Le epidemie si somigliano tutte. Che siano di origine batterica o virale poco conta. Leggendo il Decamerone e i Promessi Sposi si osservano stupefacenti analogie tra la situazione attuale, la peste del 1348 e quella del 1628. Il giornalista Gigi Di Fiore estende la casistica esaminando nel suo saggio storico Pandemia 1836, La guerra dei Borbone contro il colera (Utet, 208 pp.) l’arrivo del Cholera morbus asiatico nel Regno delle Due Sicilie, allora governato da Ferdinando II. È un’epoca molto più vicina a noi, rispetto alle due epidemie di peste, e la medicina era sicuramente progredita.  Fin dal 1821 era stata decretata l’inoculazione del vajuolo vaccino, ma senza avere ancora consapevolezza del motivo per cui agisse efficacemente nella prevenzione della malattia. Era una medicina, sì evoluta, ma pur sempre empirica: fai un po’ di questo, provi un po’ di quello e vedi cosa funziona e cosa no.

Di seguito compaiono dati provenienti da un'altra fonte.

Definition service_row (systemId : string) (s : Service.t) : string * serviceRow :=
  (SystemData.makeStableHashId [systemId; Service.Name s], {|
     s_system := systemId; s_name := Service.Name s; s_state := Service.State s;
     s_sub := Service.Sub s; s_cpu := Service.Cpu s; s_cpuPeak := Service.CpuPeak s;
     s_memory := Service.Mem s; s_memPeak := Service.MemPeak s; s_updated := now |}).
Definition createSystemdStatsRecords (data : list Service.t) (systemId : string) (d : DB) : DB :=
  mkDB (system_stats d) (container_stats d) (containers d)
    (upsert (service_row systemId <$> data) (systemd_services d)) (system_details d) (systems d)
    (smart_devices d).

(** An update, and an insert where it changes no row: both leave the row. *)
Definition createSystemDetailsRecord (data : Details.t) (systemId : string) (d : DB) : DB :=
  mkDB (system_stats d) (container_stats d) (containers d) (systemd_services d)
    (<[systemId := {| d_details := data; d_updated := now |}]> (system_details d)) (systems d)
    (smart_devices d).

Definition add_system_stats (id : string) (s : Stats.t) (d : DB) : DB :=
  mkDB (system_stats d ++ [mkStats _ id s "1m"])%list (container_stats d) (containers d)
    (systemd_services d) (system_details d) (systems d) (smart_devices d).
Definition add_container_stats (id : string) (l : list ContainerStats.t) (d : DB) : DB :=
  mkDB (system_stats d) (container_stats d ++ [mkStats _ id l "1m"])%list (containers d)
    (systemd_services d) (system_details d) (systems d) (smart_devices d).
Definition set_up (id : string) (i : Info.t) (d : DB) : DB :=
  mkDB (system_stats d) (container_stats d) (containers d) (systemd_services d) (system_details d)
    (<[id := {| y_status := "up"; y_info := i |}]> (systems d)) (smart_devices d).

(** ** The transaction *)

Definition CombinedData : Type := CombinedData.t Service.t.

(** The statements of a poll in their order, with their effects. *)
Definition plan (d : DB) (id : string) (data : CombinedData) : list (statement * (DB → DB)) :=
  [(SystemStats, add_system_stats id (CombinedData.Stats data))] ++
  match CombinedData.Containers data with
  | [] => []
  | c :: _ =>
      (if String.eqb (ContainerStats.Id c) "" then []
       else [(ContainerRows, createContainerRecords (CombinedData.Containers data) id)]) ++
      [(ContainerStatsRow, add_container_stats id (CombinedData.Containers data))]
  end ++
  match CombinedData.SystemdServices data with
  | [] => []
  | l => [(ServiceRows, createSystemdStatsRecords l id)]
  end ++
  match CombinedData.Details data with
  | None => []
  | Some x =>
      match system_details d !! id with
      | Some _ => [(DetailsUpdate, createSystemDetailsRecord x id)]
      | None => [(DetailsUpdate, λ d, d); (DetailsInsert, createSystemDetailsRecord x id)]
      end
  end ++
  [(SystemRow, set_up id (CombinedData.Info data))]%list.

Fixpoint run_plan (fails : statement → bool) (l : list (statement * (DB → DB))) (d : DB) : DB * result :=
  match l with
  | [] => (d, Saved)
  | (s, f) :: l =>
      if fails s then (d, match s with DetailsUpdate => Panicked | _ => Failed s end)
      else run_plan fails l (f d)
  end.

(** [createRecords]: a system without a record is an error (and is removed from the manager). *)
Definition create_records (fails : statement → bool) (id : string) (data : CombinedData) (d : DB) : DB * result :=
  match systems d !! id with
  | None => (d, NoRecord)
  | Some _ => RunInTransaction (run_plan fails (plan d id data)) d
  end.

Lemma run_plan_saved fails l : ∀ d d',
  run_plan fails l d = (d', Saved) ↔
  d' = fold_left (λ d p, p.2 d) l d ∧ Forall (λ p, fails p.1 = false) l.
Proof using Type.
  clear. induction l as [|[s f] l IH]; intros d d'; cbn [run_plan fold_left].
  { split; [by intros [= <-]|by intros [-> _]]. }
  rewrite Forall_cons. simpl fst. destruct (fails s).
  - split; [destruct s; discriminate|]. intros (_&?&_). discriminate.
  - rewrite IH. simpl. naive_solver.
Qed.

(** The last row of an id, if a list has one. *)
Definition last_row {A} (id : string) (rows : list (string * A)) : option A :=
  last (omap (λ p, if String.eqb p.1 id then Some p.2 else None) rows).

Lemma upsert_lookup {A} (rows : list (string * A)) m id :
  upsert rows m !! id = match last_row id rows with Some r => Some r | None => m !! id end.
Proof using Type.
  clear. unfold upsert. induction rows as [|[k r] rows IH] using rev_ind; [done|].
  rewrite fold_left_app. unfold last_row. rewrite omap_app. simpl.
  destruct (String.eqb_spec k id) as [->|Hne].
  - by rewrite lookup_insert_eq, last_snoc.
  - rewrite lookup_insert_ne, app_nil_r by done. exact IH.
Qed.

Il colera era una malattia sconosciuta e ripugnante. Ci si ammalava e si moriva per disidratazione, dopo aver rimesso gran parte dei fluidi corporei in accessi irrefrenabili di vomito e diarrea. Il colera, o la colera, come la chiamava Giacomo Leopardi -che in quegli anni si trovava a Napoli ospite del giornalista Antonio Ranieri e che forse morì proprio per un attacco fulminante di colera-, ha la stessa radice di “collera”. In entrambi i casi il riferimento è al temine greco cholè, cioè bile (gialla), scaricata con violenza dal coleroso e sovrabbondante nel collerico, secondo la teoria dei quattro umori di Ippocrate (il sangue, la flemma, la bile nera e, appunto, la bile gialla, che influenzano il temperamento degli individui). La causa della malattia, il batterio (vibrione) del colera, fu identificata solo nel 1854 dall’anatomopatologo toscano Filippo Pacini, troppo tardi per essere di aiuto nell’epidemia di quasi venti anni prima.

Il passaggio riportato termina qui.